Localizing Task Information for Improved Model Merging and Compression

Ke Wang^{* 1}, Nikolaos Dimitriadis^{* 1}, Guillermo Ortiz-Jiménez², François Fleuret³, Pascal Frossard¹

¹EPFL ²Google Deepmind ³University of Geneva
ICML 2024
^*Indicates Equal Contribution

Abstract

Model merging and task arithmetic have emerged as promising scalable approaches to merge multiple single-task checkpoints to one multi-task model, but their applicability is reduced by significant performance loss. Previous works have linked these drops to interference in the weight space and erasure of important task-specific features. Instead, in this work we show that the information required to solve each task is still preserved after merging as different tasks mostly use non-overlapping sets of weights. We propose TALL-masks, a method to identify these task supports given a collection of task vectors and show that one can retrieve >99% of the single task accuracy by applying our masks to the multi-task vector, effectively compressing the individual checkpoints.
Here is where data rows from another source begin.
(** Claim C3, as amended.  The throttle counts, per source address, the
    [verifyCredentials] calls that fail with "Invalid credentials" or
    "Access denied: IP not authorized" since the counter of the address
    was last cleared ([failures_so_far]); [maxLoginAttempts] is 3 and
    [lockoutDuration] 15 minutes.  When consecutive such calls from one
    address bring its count to [maxLoginAttempts] (from a cleared
    counter: three of them), the entry of the address holds that count
    and the time of the last failure.  From then on, whatever requests
    are served less than [lockoutDuration] after that failure, as long as
    none of them completes a login from that address, every
    [verifyCredentials] call from the address inside the window is
    answered "Too many login attempts. Try again in N seconds.", N being
    the remaining milliseconds divided by 1000 and rounded up, without
    any call to the store or to bcrypt and without any change of state;
    a call at or after the end of the window is not rejected: it runs
    exactly as on the state with the counter of the address deleted.  A
    [verify2FACode] call from the address that succeeds deletes its
    counter, whatever it held.  A [verifyCredentials] call that does not
    fail in one of the two counted ways (it succeeds, is rejected by the
    throttle, or cannot dispatch its code) adds nothing to the counter:
    it leaves the map as it was, or with the entry of the address deleted
    after an elapsed lockout. *)
Theorem lockout_after_max_failures ip w (l : list (Env * Request)) :
  failures_so_far w ip + Z.of_nat (List.length l) = maxLoginAttempts →
  Forall (login_from ip) l →
  Forall (λ rep, credential_failure rep = true) (run l w).1 →
  maxLoginAttempts = 3 ∧ lockoutDuration = 15 * 60 * 1000 ∧
  (∃ a,
    loginAttempts (run l w).2 !! ip = Some a ∧
    LoginAttempt.count a = maxLoginAttempts ∧
    Some (LoginAttempt.lastAttempt a) = (λ er, now er.1) <$> last l ∧
    ∀ further : list (Env * Request),
      Forall (λ er, now er.1 < LoginAttempt.lastAttempt a + lockoutDuration)
             further →
      logins_completed ip further (run l w).2 = 0%nat →
      ∀ e email password userAgent,
        let w' := (run further (run l w).2).2 in
        let o := verifyCredentials email password ip userAgent e w' in
        (now e < LoginAttempt.lastAttempt a + lockoutDuration →
           told_to_wait (LoginAttempt.lastAttempt a + lockoutDuration - now e)
                        (val o) ∧
           world o = w' ∧ calls o = []) ∧
        (LoginAttempt.lastAttempt a + lockoutDuration ≤ now e →
           ¬ rate_limited (val o) ∧
           o = verifyCredentials email password ip userAgent e
                 (set_loginAttempts (delete ip) w'))) ∧
  (∀ e codeId inputCode w',
     AuthResult.success (val (verify2FACode codeId inputCode ip e w')) = true →
     loginAttempts (world (verify2FACode codeId inputCode ip e w')) !! ip = None) ∧
  ∀ e email password userAgent w',
    let o := verifyCredentials email password ip userAgent e w' in
    credential_failure (RAuth (val o)) = false →
    loginAttempts (world o) = loginAttempts w' ∨
    loginAttempts (world o) = delete ip (loginAttempts w').
Proof.
  intros Hsum Hfrom Hfail.
  split; [done|]. split; [done|]. split; [|split].
  - assert (Hne : l ≠ []).
    { intros ->. simpl in Hsum. unfold failures_so_far in Hsum.
      destruct (loginAttempts w !! ip) as [a|]; [|done].
      case_bool_decide; [done|lia]. }
    destruct (failures_add_up ip l w) as (a & Ha & Hc & Hlast);
      [done | lia | done | done |].
    exists a. split; [done|]. split; [lia|]. split; [done|].
    intros further Hfur Hno e email password userAgent w' o.
    assert (Ha' : loginAttempts w' !! ip = Some a)
      by (apply lock_stands_run; [done | lia | done | done]).
    subst o. split; intros Ht.
    + apply (locked_told_to_wait e email password ip userAgent w' a);
        [done | lia | done].
    + rewrite (verifyCredentials_elapsed e email password ip userAgent w' a)
        by (done || lia).
      split; [|done].
      apply verifyCredentials_fresh_not_limited. simpl. apply lookup_delete_eq.
  - intros e codeId inputCode w'.
    destruct (verify2FACode_inv e codeId inputCode ip w') as
      [Hn ->|v Hv Hte ->|v Hv Hte Hch ->|v Hv Hte Hch Hu ->
       |v user Hv Hte Hch Hf Hact ->]; simpl; try discriminate.
    intros _. apply lookup_delete_eq.
  - intros e email password userAgent w'. munfold. simpl.
    branches; try discriminate; intros _; auto.
Qed.
End Lockout.

(** ** A code burnt by an unavailable user *)

Section Burnt.
Context `{Bcrypt}.
Implicit Types (e : Env) (w : World) (v : VerificationCode.t) (r : Request).
(** The values that travel through the service.  [VDate raw fmt] is the
    date [moment(raw, fmt).toDate()]; [VInst d] is a Sequelize model
    instance whose [dataValues] property is the plain object [d]. *)
Inductive value : Type :=
| VUndefined
| VNull
| VBool (b : bool)
| VNum (n : nat)
| VStr (s : string)
| VDate (raw : value) (fmt : string)
| VArr (items : list value)
| VObj (fields : list (string * value))
| VInst (dataValues : list (string * value)).

Definition obj : Type := list (string * value).

(** [!v] is [negb (truthy v)]. *)
Definition truthy (v : value) : bool :=
  match v with
  | VUndefined | VNull => false
  | VBool b => b
  | VNum n => negb (Nat.eqb n 0)
  | VStr s => negb (String.eqb s "")
  | VDate _ _ | VArr _ | VObj _ | VInst _ => true
  end.

(** Structural comparison, used by the tables to compare a column with
    the value of a [where] clause. *)
Fixpoint value_eqb (a b : value) {struct a} : bool :=
  let fix items_eqb (l1 l2 : list value) {struct l1} : bool :=
    match l1, l2 with
    | [], [] => true
    | x :: t1, y :: t2 => value_eqb x y && items_eqb t1 t2
    | _, _ => false
    end in
  let fix fields_eqb (l1 l2 : list (string * value)) {struct l1} : bool :=
    match l1, l2 with
    | [], [] => true
    | (k1, x) :: t1, (k2, y) :: t2 =>
        String.eqb k1 k2 && value_eqb x y && fields_eqb t1 t2
    | _, _ => false
    end in
  match a, b with
  | VUndefined, VUndefined => true
  | VNull, VNull => true
  | VBool x, VBool y => Bool.eqb x y
  | VNum x, VNum y => Nat.eqb x y
  | VStr x, VStr y => String.eqb x y
  | VDate x f, VDate y g => value_eqb x y && String.eqb f g
  | VArr x, VArr y => items_eqb x y
  | VObj x, VObj y => fields_eqb x y
  | VInst x, VInst y => fields_eqb x y
  | _, _ => false
  end.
We study the statistics of intersections among constructed masks and reveal the existence of selfish and catastrophic weights, i.e., parameters that are important exclusively to one task and irrelevant to all tasks but detrimental to multi-task fusion. For this reason, we propose Consensus Merging, an algorithm that eliminates such weights and improves the general performance of existing model merging approaches. Our experiments in vision and NLP benchmarks with up to 20 tasks, show that Consensus Merging consistently improves existing approaches. Furthermore, our proposed compression scheme reduces storage from 57Gb to 8.2Gb while retaining 99.7% of original performance.

Motivation

A paradigm shift has occured in the last few years with the development of foundation models and the release of fine-tuned checkpoints stemming from them. From the seed of one pre-trained model, e.g. CLIP, multiple checkpoints are available online for many different tasks. In multi-task model merging or task arithmetic, the goal is to merge these single-task checkpoints into one multi-task model. However, the performance of the merged model is often significantly lower compared to the single-task models.

TL;DR takeaways

The performance of merged model drops as the number of tasks increase, almost to zero-shot performance. However, the imporant information is still there and we can retrieve it (see TALL Mask + TA). We also use this information to improve model merging (see Consensus TA).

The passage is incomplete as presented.